:: Material for the task ::

(** * Beam angles of a Nortek AD2CP in Janus configuration

    A shallow embedding of the notebook [AD2CP-angles.ipynb]: the
    function [angle_from_vertical] and the calls the notebook makes,
    with the properties its specification states.

    Number model.  The notebook computes on [numpy.float64].  Here a
    finite float is a real number ([R], exact arithmetic, the functions
    [cos] and [acos] of the Standard Library) and numpy's not-a-number,
    the result of [np.arccos] outside [-1, 1], is [None].  Every
    statement below is therefore about the exact real value of the
    expressions of the source; rounding of the binary format is not
    part of the model.  Identities that hold in exact arithmetic only
    (for instance [acos (cos x) = x]) serve as lemmas for ranges,
    tolerances and enclosures; where an exact value is stated, the
    tolerance stated beside it is what carries over to the binary
    format. *)

From Stdlib Require Import Reals Lra Lia ZArith List String Ascii.
Import ListNotations.

Local Open Scope R_scope.

(** ** The part of numpy the notebook uses *)

(** A float as the model has it: [Some x] is the finite value [x],
    [None] is nan. *)
Definition npfloat : Type := option R.

Module np.

(** [np.deg2rad(x)] is [x * pi / 180]. *)
Definition deg2rad (x : R) : R := x * (PI / 180).

(** [np.rad2deg(x)] is [x * 180 / pi]; nan stays nan. *)
Definition rad2deg (x : npfloat) : npfloat :=
  option_map (fun r => r * (180 / PI)) x.

Definition cos (x : R) : R := Rtrigo_def.cos x.

(** [np.arccos] gives nan (with a warning, no exception) outside
    [-1, 1]. *)
Definition arccos (x : R) : npfloat :=
  if Rle_dec (-1) x
  then if Rle_dec x 1 then Some (acos x) else None
  else None.

End np.

(** ** Text of a float under the format [.3f] *)

Definition newline : string := String (ascii_of_nat 10) EmptyString.

(** Nearest integer, ties to the even one, as Python's formatting
    rounds. *)
Definition round_half_even (x : R) : Z :=
  let f := Int_part x in
  let r := x - IZR f in
  if Rlt_dec r (1 / 2) then f
  else if Rlt_dec (1 / 2) r then (f + 1)%Z
  else if Z.even f then f else (f + 1)%Z.

Definition digit (d : Z) : ascii := ascii_of_nat (48 + Z.to_nat d).

(** Decimal digits of a natural number, most significant first; the
    fuel bounds the number of digits. *)
Fixpoint digits_fuel (fuel : nat) (n : Z) (acc : string) : string :=
  match fuel with
  | O => acc
  | S fuel' =>
      let acc' := String (digit (n mod 10)) acc in
      if (n <? 10)%Z then acc' else digits_fuel fuel' (n / 10) acc'
  end.

Definition decimal (n : Z) : string :=
  digits_fuel (S (Z.to_nat (Z.log2 n))) n EmptyString.

(** [thousandths n] writes the non-negative count [n] of thousandths
    with three digits after the point. *)
Definition thousandths (n : Z) : string :=
  let q := (n / 1000)%Z in
  let r := (n mod 1000)%Z in
  decimal q ++ "." ++
  String (digit (r / 100))
    (String (digit (r / 10 mod 10))
       (String (digit (r mod 10)) EmptyString)).

(** [f"{x:.3f}"]. *)
Definition format_3f (x : npfloat) : string :=
  match x with
  | None => "nan"
  | Some r =>
      let body := thousandths (round_half_even (Rabs r * 1000)) in
      if Rlt_dec r 0 then "-" ++ body else body
  end.

(** ** The function of the notebook *)

Definition beams : Type := (npfloat * npfloat * npfloat * npfloat)%type.

Definition fore_of (b : beams) : npfloat := let '(t1, _, _, _) := b in t1.
Definition port_of (b : beams) : npfloat := let '(_, t2, _, _) := b in t2.
Definition aft_of (b : beams) : npfloat := let '(_, _, t3, _) := b in t3.
Definition stbd_of (b : beams) : npfloat := let '(_, _, _, t4) := b in t4.

(** A call: the text it prints and the tuple it returns. *)
Record outcome : Type := Outcome { stdout : string; returned : beams }.

(** [print(s)] writes [s] and a line feed. *)
Definition print (s : string) : string := s ++ newline.

Definition angle_from_vertical
    (fore_aft_angle port_starboard_angle pitch roll : R) : outcome :=
  let phi_pitch := np.deg2rad pitch in
  let phi_roll := np.deg2rad roll in
  let angle_fa := np.deg2rad fore_aft_angle in
  let angle_ps := np.deg2rad port_starboard_angle in
  let theta_1 := np.rad2deg (np.arccos
        (np.cos (angle_fa - phi_pitch) * np.cos phi_roll)) in
  let theta_2 := np.rad2deg (np.arccos
        (np.cos (angle_ps - phi_roll) * np.cos phi_pitch)) in
  let theta_3 := np.rad2deg (np.arccos
        (np.cos (angle_fa + phi_pitch) * np.cos phi_roll)) in
  let theta_4 := np.rad2deg (np.arccos
        (np.cos (angle_ps + phi_roll) * np.cos phi_pitch)) in
  Outcome
    (print ("fore angle: " ++ format_3f theta_1 ++ newline ++
            "port angle: " ++ format_3f theta_2 ++ newline ++
            "aft angle: " ++ format_3f theta_3 ++ newline ++
            "stbd angle: " ++ format_3f theta_4))
    (theta_1, theta_2, theta_3, theta_4).

(** Default values of the four parameters. *)
Definition default_fore_aft_angle : R := 47.5.
Definition default_port_starboard_angle : R := 25.
Definition default_pitch : R := 0.
Definition default_roll : R := 0.

(** A call with keyword arguments: a parameter left out takes its
    default. *)
Definition call (fore_aft_angle port_starboard_angle pitch roll : option R)
  : outcome :=
  angle_from_vertical
    (match fore_aft_angle with Some x => x | None => default_fore_aft_angle end)
    (match port_starboard_angle with
     | Some x => x | None => default_port_starboard_angle end)
    (match pitch with Some x => x | None => default_pitch end)
    (match roll with Some x => x | None => default_roll end).

(** The four angles of a call, for statements that do not look at the
    printed text. *)
Definition theta_1 (fa ps pitch roll : R) : npfloat :=
  fore_of (returned (angle_from_vertical fa ps pitch roll)).
Definition theta_2 (fa ps pitch roll : R) : npfloat :=
  port_of (returned (angle_from_vertical fa ps pitch roll)).
Definition theta_3 (fa ps pitch roll : R) : npfloat :=
  aft_of (returned (angle_from_vertical fa ps pitch roll)).
Definition theta_4 (fa ps pitch roll : R) : npfloat :=
  stbd_of (returned (angle_from_vertical fa ps pitch roll)).

(** ** The formulas as the specification writes them

    Degrees to radians and back, and the four closed forms of the
    first cell of the notebook, each an [arccos] of a product of two
    cosines taken in radians and brought back to degrees. *)
Definition radians (d : R) : R := d * PI / 180.
Definition degrees (x : R) : R := x * 180 / PI.

Definition spec_theta_1 (fore_aft port_starboard pitch roll : R) : R :=
  degrees (acos (Rtrigo_def.cos (radians fore_aft - radians pitch)
                 * Rtrigo_def.cos (radians roll))).
Definition spec_theta_2 (fore_aft port_starboard pitch roll : R) : R :=
  degrees (acos (Rtrigo_def.cos (radians port_starboard - radians roll)
                 * Rtrigo_def.cos (radians pitch))).
Definition spec_theta_3 (fore_aft port_starboard pitch roll : R) : R :=
  degrees (acos (Rtrigo_def.cos (radians fore_aft + radians pitch)
                 * Rtrigo_def.cos (radians roll))).
Definition spec_theta_4 (fore_aft port_starboard pitch roll : R) : R :=
  degrees (acos (Rtrigo_def.cos (radians port_starboard + radians roll)
                 * Rtrigo_def.cos (radians pitch))).

(** The four values handed to [np.arccos], in the order of the
    source. *)
Definition arccos_arguments (fore_aft_angle port_starboard_angle pitch roll : R)
  : R * R * R * R :=
  let phi_pitch := np.deg2rad pitch in
  let phi_roll := np.deg2rad roll in
  let angle_fa := np.deg2rad fore_aft_angle in
  let angle_ps := np.deg2rad port_starboard_angle in
  (np.cos (angle_fa - phi_pitch) * np.cos phi_roll,
   np.cos (angle_ps - phi_roll) * np.cos phi_pitch,
   np.cos (angle_fa + phi_pitch) * np.cos phi_roll,
   np.cos (angle_ps + phi_roll) * np.cos phi_pitch).

(** A float is a number (not nan) in the closed interval [lo, hi]. *)
Definition in_interval (lo hi : R) (x : npfloat) : Prop :=
  match x with
  | Some t => lo <= t <= hi
  | None => False
  end.

(** A float is a number at most [tol] away from [v]. *)
Definition within (tol : R) (x : npfloat) (v : R) : Prop :=
  match x with
  | Some t => Rabs (t - v) <= tol
  | None => False
  end.

Definition is_nan (x : npfloat) : bool :=
  match x with Some _ => false | None => true end.

(** ** Reading a printed number back

    The inverse of [format_3f] on its non-negative results: digits, a
    point, exactly three digits; the result counts thousandths. *)
Definition is_digit (c : ascii) : bool :=
  let n := nat_of_ascii c in
  ((48 <=? n)%nat && (n <=? 57)%nat)%bool.

Definition digit_value (c : ascii) : Z := (Z.of_nat (nat_of_ascii c) - 48)%Z.

Fixpoint read_fixed3 (s : string) (acc : Z) : option Z :=
  match s with
  | EmptyString => None
  | String c rest =>
      if Ascii.eqb c "." then
        match rest with
        | String a (String b (String d EmptyString)) =>
            if (is_digit a && is_digit b && is_digit d)%bool
            then Some (1000 * acc + 100 * digit_value a
                       + 10 * digit_value b + digit_value d)%Z
            else None
        | _ => None
        end
      else if is_digit c then read_fixed3 rest (10 * acc + digit_value c)%Z
      else None
  end.

Definition read_3f (s : string) : option Z := read_fixed3 s 0%Z.

(** The text [s] shows the float [x] to three decimal places: [s] reads
    back as a count of thousandths that is a nearest one to [x]. *)
Definition shows_three_places (x : npfloat) (s : string) : Prop :=
  exists (t : R) (n : Z),
    x = Some t /\ read_3f s = Some n /\ Rabs (t * 1000 - IZR n) <= 1 / 2.

(** ** Rational bounds used for the numerical evaluations *)

Definition PI_lo : R := 3.1415926535.
Definition PI_hi : R := 3.1415926536.


(** The Taylor polynomials of the cosine of degree 10 and 12. *)
Definition cos_below (x : R) : R :=
  1 - x^2/2 + x^4/24 - x^6/720 + x^8/40320 - x^10/3628800.
Definition cos_above (x : R) : R :=
  cos_below x + x^12/479001600.

(** Agreement of a returned tuple with four listed values to three
    decimals: each component rounds to the listed value. *)
Definition three_decimals (b : beams) (v1 v2 v3 v4 : R) : Prop :=
  within 0.0005 (fore_of b) v1 /\ within 0.0005 (port_of b) v2 /\
  within 0.0005 (aft_of b) v3 /\ within 0.0005 (stbd_of b) v4.

(** ** Counting the lines of the printed text *)

(** Number of line feeds of a text. *)
Fixpoint line_feeds (s : string) : nat :=
  match s with
  | EmptyString => O
  | String c rest =>
      if Ascii.eqb c (ascii_of_nat 10) then S (line_feeds rest)
      else line_feeds rest
  end.

(** * Properties *)

(** ** Degrees and radians *)

Lemma deg2rad_radians (d : R) : np.deg2rad d = radians d.
Proof. unfold np.deg2rad, radians; field. Qed.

:::

Lines from the first one above through the line containing "Definition newline : string" are to be retyped exactly, both included, and nothing more.

(** * Beam angles of a Nortek AD2CP in Janus configuration

    A shallow embedding of the notebook [AD2CP-angles.ipynb]: the
    function [angle_from_vertical] and the calls the notebook makes,
    with the properties its specification states.

    Number model.  The notebook computes on [numpy.float64].  Here a
    finite float is a real number ([R], exact arithmetic, the functions
    [cos] and [acos] of the Standard Library) and numpy's not-a-number,
    the result of [np.arccos] outside [-1, 1], is [None].  Every
    statement below is therefore about the exact real value of the
    expressions of the source; rounding of the binary format is not
    part of the model.  Identities that hold in exact arithmetic only
    (for instance [acos (cos x) = x]) serve as lemmas for ranges,
    tolerances and enclosures; where an exact value is stated, the
    tolerance stated beside it is what carries over to the binary
    format. *)

From Stdlib Require Import Reals Lra Lia ZArith List String Ascii.
Import ListNotations.

Local Open Scope R_scope.

(** ** The part of numpy the notebook uses *)

(** A float as the model has it: [Some x] is the finite value [x],
    [None] is nan. *)
Definition npfloat : Type := option R.

Module np.

(** [np.deg2rad(x)] is [x * pi / 180]. *)
Definition deg2rad (x : R) : R := x * (PI / 180).

(** [np.rad2deg(x)] is [x * 180 / pi]; nan stays nan. *)
Definition rad2deg (x : npfloat) : npfloat :=
  option_map (fun r => r * (180 / PI)) x.

Definition cos (x : R) : R := Rtrigo_def.cos x.

(** [np.arccos] gives nan (with a warning, no exception) outside
    [-1, 1]. *)
Definition arccos (x : R) : npfloat :=
  if Rle_dec (-1) x
  then if Rle_dec x 1 then Some (acos x) else None
  else None.

End np.

(** ** Text of a float under the format [.3f] *)

Definition newline : string := String (ascii_of_nat 10) EmptyString.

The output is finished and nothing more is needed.